From the records below, transcribe only the lines running from the one with "(In (orig_broker_id meta)" through the one with "(if in_brokers (controller_id". Keep both of those end lines.

• [Data for this task]
=====

(** C8. Once a metadata snapshot is obtained, [exec_cluster] prints, for
    the origin broker id and for the controller id, the "valid" line when
    the id is a key of the snapshot's broker dict and the "Invalid" line
    when it is not, and in every case goes on to the per-broker
    configuration requests. *)
Theorem exec_cluster_validates_ids admin consumer (m m1 : Machine World)
        (meta : ClusterMetadata) :
  fetch_meta env admin consumer m = (Return (Some meta), m1) ->
  exists origin controller : string,
    (In (orig_broker_id meta) (map fst (brokers meta)) ->
     origin = " (+) Metadata origin broker ID: " +:+ str_int (orig_broker_id meta)) /\
    (~ In (orig_broker_id meta) (map fst (brokers meta)) ->
     origin = " (-) Invalid metadata origin broker ID: "
                +:+ str_int (orig_broker_id meta)) /\
    (In (controller_id meta) (map fst (brokers meta)) ->
     controller = " (+) Controller broker ID: " +:+ str_int (controller_id meta)) /\
    (~ In (controller_id meta) (map fst (brokers meta)) ->
     controller = " (-) Invalid controller broker ID: "
                    +:+ str_int (controller_id meta)) /\
    exec_cluster env admin consumer m =
      report_configs env admin (Some meta)
        {| sess := sess m1; world := world m1;
           trace := trace m1 ++
             [Print (" (+) Cluster ID: " +:+ str_opt (cluster_id meta));
              Print "";
              Print (" (+) Metadata origin broker name: "
                       +:+ str_opt (orig_broker_name meta));
              Print "";
              Tprint ([CStr "ID"; CStr "Host"; CStr "Port"]
                        :: map broker_row (sorted id Z.leb (values (brokers meta))));
              Print "";
              Print origin;
              Print "";
              Print controller;
              Print ""] |}.
Proof.
  intros H.
  assert (Hh : is_None admin && is_None consumer = false).
  { destruct admin, consumer; try done. all: discriminate H. }
  exists (if in_brokers (orig_broker_id meta) (brokers meta)
          then " (+) Metadata origin broker ID: " +:+ str_int (orig_broker_id meta)
          else " (-) Invalid metadata origin broker ID: "
                 +:+ str_int (orig_broker_id meta)),
         (if in_brokers (controller_id meta) (brokers meta)
          then " (+) Controller broker ID: " +:+ str_int (controller_id meta)
          else " (-) Invalid controller broker ID: " +:+ str_int (controller_id meta)).
  pose proof (in_brokers_In (orig_broker_id meta) (brokers meta)) as Ho.
  pose proof (in_brokers_In (controller_id meta) (brokers meta)) as Hc.
  repeat split.
  - intros Hi. apply Ho in Hi. by rewrite Hi.
  - intros Hi. destruct (in_brokers (orig_broker_id meta) (brokers meta)); [|done].
    exfalso. apply Hi, Ho. done.
  - intros Hi. apply Hc in Hi. by rewrite Hi.
  - intros Hi. destruct (in_brokers (controller_id meta) (brokers meta)); [|done].
    exfalso. apply Hi, Hc. done.
  - unfold exec_cluster. rewrite Hh. unfold bind at 1. rewrite H.
    unfold report_brokers, bind, print, tprint, emit. simpl.
    destruct (in_brokers (orig_broker_id meta) (brokers meta)),
             (in_brokers (controller_id meta) (brokers meta));
      simpl; by rewrite <- !app_assoc.
Qed.

(** [sorted] keeps the elements of its argument. *)
Lemma In_insert_sorted {A K} (key : A -> K) (leb : K -> K -> bool) x y l :
  In y (insert_sorted key leb x l) <-> y = x \/ In y l.
Proof.
  induction l as [|z l IH]; simpl.
  - intuition.
  - destruct (leb (key z) (key x)); simpl; rewrite ?IH; intuition.
Qed.

Lemma In_sorted {A K} (key : A -> K) (leb : K -> K -> bool) y l :
  In y (sorted key leb l) <-> In y l.
Proof.
  unfold sorted.
  assert (G : forall acc, In y (fold_left (fun acc x => insert_sorted key leb x acc) l acc)
                          <-> In y acc \/ In y l).
  { induction l as [|x l IH]; intros acc; simpl.
    - intuition.
    - rewrite IH, In_insert_sorted. intuition. }
  rewrite G. simpl. intuition.
Qed.

(** Which entries of a fetch result get a row: those whose key occurs
    inside the string "ssl.client.auth". *)
Lemma entry_rows_shown (entries : gmap string ConfigEntry) (r : list cell) :
  In r (entry_rows entries) <->
  exists k e, entries !! k = Some e /\ str_in k "ssl.client.auth" = true /\
              r = entry_row e.
Proof.
  unfold entry_rows, sorted_items, shown. rewrite in_map_iff. split.
  - intros ([k e] & <- & Hin). apply filter_In in Hin as [Hin Hs].
    apply In_sorted, list_elem_of_In, elem_of_map_to_list in Hin.
    by exists k, e.
  - intros (k & e & Hl & Hs & ->). exists (k, e). split; [done|].
    apply filter_In. split; [|done].
    by apply In_sorted, list_elem_of_In, elem_of_map_to_list.
Qed.

Lemma requested_brokers_app (es1 es2 : list event) :
  requested_brokers (es1 ++ es2) = (requested_brokers es1 ++ requested_brokers es2)%list.
Proof. apply omap_app. Qed.

(** One turn of the loop over the brokers: the request, then either the
    table or the diagnostic that names the broker. *)
Lemma describe_broker_run a (broker : BrokerMetadata) (m : Machine World) :
  describe_answers_or_fails env ->
  let res := {| restype := BROKER; resname := str_int (id broker) |} in
  exists e,
    describe_broker env a broker m =
      (Return tt,
       {| sess := sess m; world := snd (describe_configs env a res (world m));
          trace := trace m ++ [Call (CallDescribeConfigs a res); e] |}) /\
    match fst (describe_configs env a res (world m)) with
    | Return entries => e = Tprint (config_header :: entry_rows entries)
    | Raise _ => e = Print (" (-) Could not describe broker " +:+ str_int (id broker))
    end.
Proof.
  intros Hd res. specialize (Hd a res (world m)).
  unfold describe_broker, try_except_KafkaException, bind, outside, tprint, print, emit.
  fold res.
  destruct (describe_configs env a res (world m)) as [[entries|[msg|cls msg]] w];
    simpl in *; [| |done]; eexists; (split; [by rewrite <- app_assoc|done]).
Qed.

(** The loop requests every broker of the dict, in the dict's order,
    whichever requests fail. *)
Lemma report_configs_requests a (meta : ClusterMetadata) (m : Machine World) :
  describe_answers_or_fails env ->
  fst (report_configs env (Some a) (Some meta) m) = Return tt /\
  requested_brokers (events_of (report_configs env (Some a) (Some meta)) m)
    = map (fun b => str_int (id b)) (values (brokers meta)).
Proof.
  intros Hd. unfold report_configs, events_of.
  generalize (values (brokers meta)) as l.
  assert (G : forall l (m : Machine World),
             fst (for_each l (describe_broker env a) m) = Return tt /\
             exists es, trace (snd (for_each l (describe_broker env a) m))
                        = (trace m ++ es)%list /\
                        requested_brokers es = map (fun b => str_int (id b)) l).
  { induction l as [|b l IH]; intros m0; simpl.
    - split; [done|]. exists []. by rewrite app_nil_r.
    - destruct (describe_broker_run a b m0 Hd) as (e & He & Hk).
      unfold bind. rewrite He.
      destruct (IH {| sess := sess m0;
                      world := snd (describe_configs env a
                                      {| restype := BROKER; resname := str_int (id b) |}
                                      (world m0));
                      trace := trace m0 ++
                        [Call (CallDescribeConfigs a
                                 {| restype := BROKER; resname := str_int (id b) |}); e]
                   |}) as (Hr & es & Ht & Hq).
      split; [exact Hr|].
      exists ([Call (CallDescribeConfigs a
                       {| restype := BROKER; resname := str_int (id b) |}); e] ++ es)%list.
      rewrite Ht. simpl trace. rewrite <- app_assoc. split; [done|].
      rewrite requested_brokers_app, Hq.
      assert (He' : requested_brokers [e] = []).
      { destruct (fst (describe_configs env a _ (world m0))); by subst e. }
      change [Call (CallDescribeConfigs a
                      {| restype := BROKER; resname := str_int (id b) |}); e]
        with ([Call (CallDescribeConfigs a
                       {| restype := BROKER; resname := str_int (id b) |})] ++ [e])%list.
      by rewrite requested_brokers_app, He'. }
  intros l. destruct (G l m) as (Hr & es & Ht & Hq).
  split; [exact Hr|]. by rewrite Ht, app_events.
Qed.

(** *** The table layout *)

Lemma length_append (s t : string) :
  String.length (s +:+ t) = (String.length s + String.length t)%nat.
Proof. induction s as [|a s IH]; simpl; [done|]. by rewrite IH. Qed.

Lemma length_str_times c n : String.length (str_times c n) = n.
Proof. induction n as [|n IH]; simpl; [done|]. by rewrite IH. Qed.

Lemma length_ljust s w : String.length (ljust s w) = Nat.max (String.length s) w.
Proof. unfold ljust. rewrite length_append, length_str_times. lia. Qed.

Lemma length_join sep (l : list string) :
  String.length (String.concat sep l)
  = joined_length (String.length sep) (map String.length l).
Proof.
  induction l as [|x [|y l] IH]; simpl in *; try done.
  rewrite !length_append. rewrite IH. lia.
Qed.

(** [collect] returns when every element does, in order. *)
Lemma collect_Return {A B} (f : A -> outcome B) l ys :
  collect f l = Return ys <-> Forall2 (fun x y => f x = Return y) l ys.
Proof.
  revert ys. induction l as [|x l IH]; intros ys; simpl.
  - split; [intros [= <-]; constructor|intros H; by inversion H].
  - destruct (f x) as [y|e] eqn:E.
    + destruct (collect f l) as [ys'|e] eqn:E'.
      * split.
        -- intros [= <-]. constructor; [done|]. by apply IH.
        -- intros H. inversion H as [|? y0 ? ys0 Hy Hys]; subst.
           apply IH in Hys. congruence.
      * split; [done|]. intros H. inversion H as [|? y0 ? ys0 Hy Hys]; subst.
        apply IH in Hys. discriminate.
    + split; [done|]. intros H. inversion H; congruence.
Qed.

=====

• [Response to this task]
    (In (orig_broker_id meta) (map fst (brokers meta)) ->
     origin = " (+) Metadata origin broker ID: " +:+ str_int (orig_broker_id meta)) /\
    (~ In (orig_broker_id meta) (map fst (brokers meta)) ->
     origin = " (-) Invalid metadata origin broker ID: "
                +:+ str_int (orig_broker_id meta)) /\
    (In (controller_id meta) (map fst (brokers meta)) ->
     controller = " (+) Controller broker ID: " +:+ str_int (controller_id meta)) /\
    (~ In (controller_id meta) (map fst (brokers meta)) ->
     controller = " (-) Invalid controller broker ID: "
                    +:+ str_int (controller_id meta)) /\
    exec_cluster env admin consumer m =
      report_configs env admin (Some meta)
        {| sess := sess m1; world := world m1;
           trace := trace m1 ++
             [Print (" (+) Cluster ID: " +:+ str_opt (cluster_id meta));
              Print "";
              Print (" (+) Metadata origin broker name: "
                       +:+ str_opt (orig_broker_name meta));
              Print "";
              Tprint ([CStr "ID"; CStr "Host"; CStr "Port"]
                        :: map broker_row (sorted id Z.leb (values (brokers meta))));
              Print "";
              Print origin;
              Print "";
              Print controller;
              Print ""] |}.
Proof.
  intros H.
  assert (Hh : is_None admin && is_None consumer = false).
  { destruct admin, consumer; try done. all: discriminate H. }
  exists (if in_brokers (orig_broker_id meta) (brokers meta)
          then " (+) Metadata origin broker ID: " +:+ str_int (orig_broker_id meta)
          else " (-) Invalid metadata origin broker ID: "
                 +:+ str_int (orig_broker_id meta)),
         (if in_brokers (controller_id meta) (brokers meta)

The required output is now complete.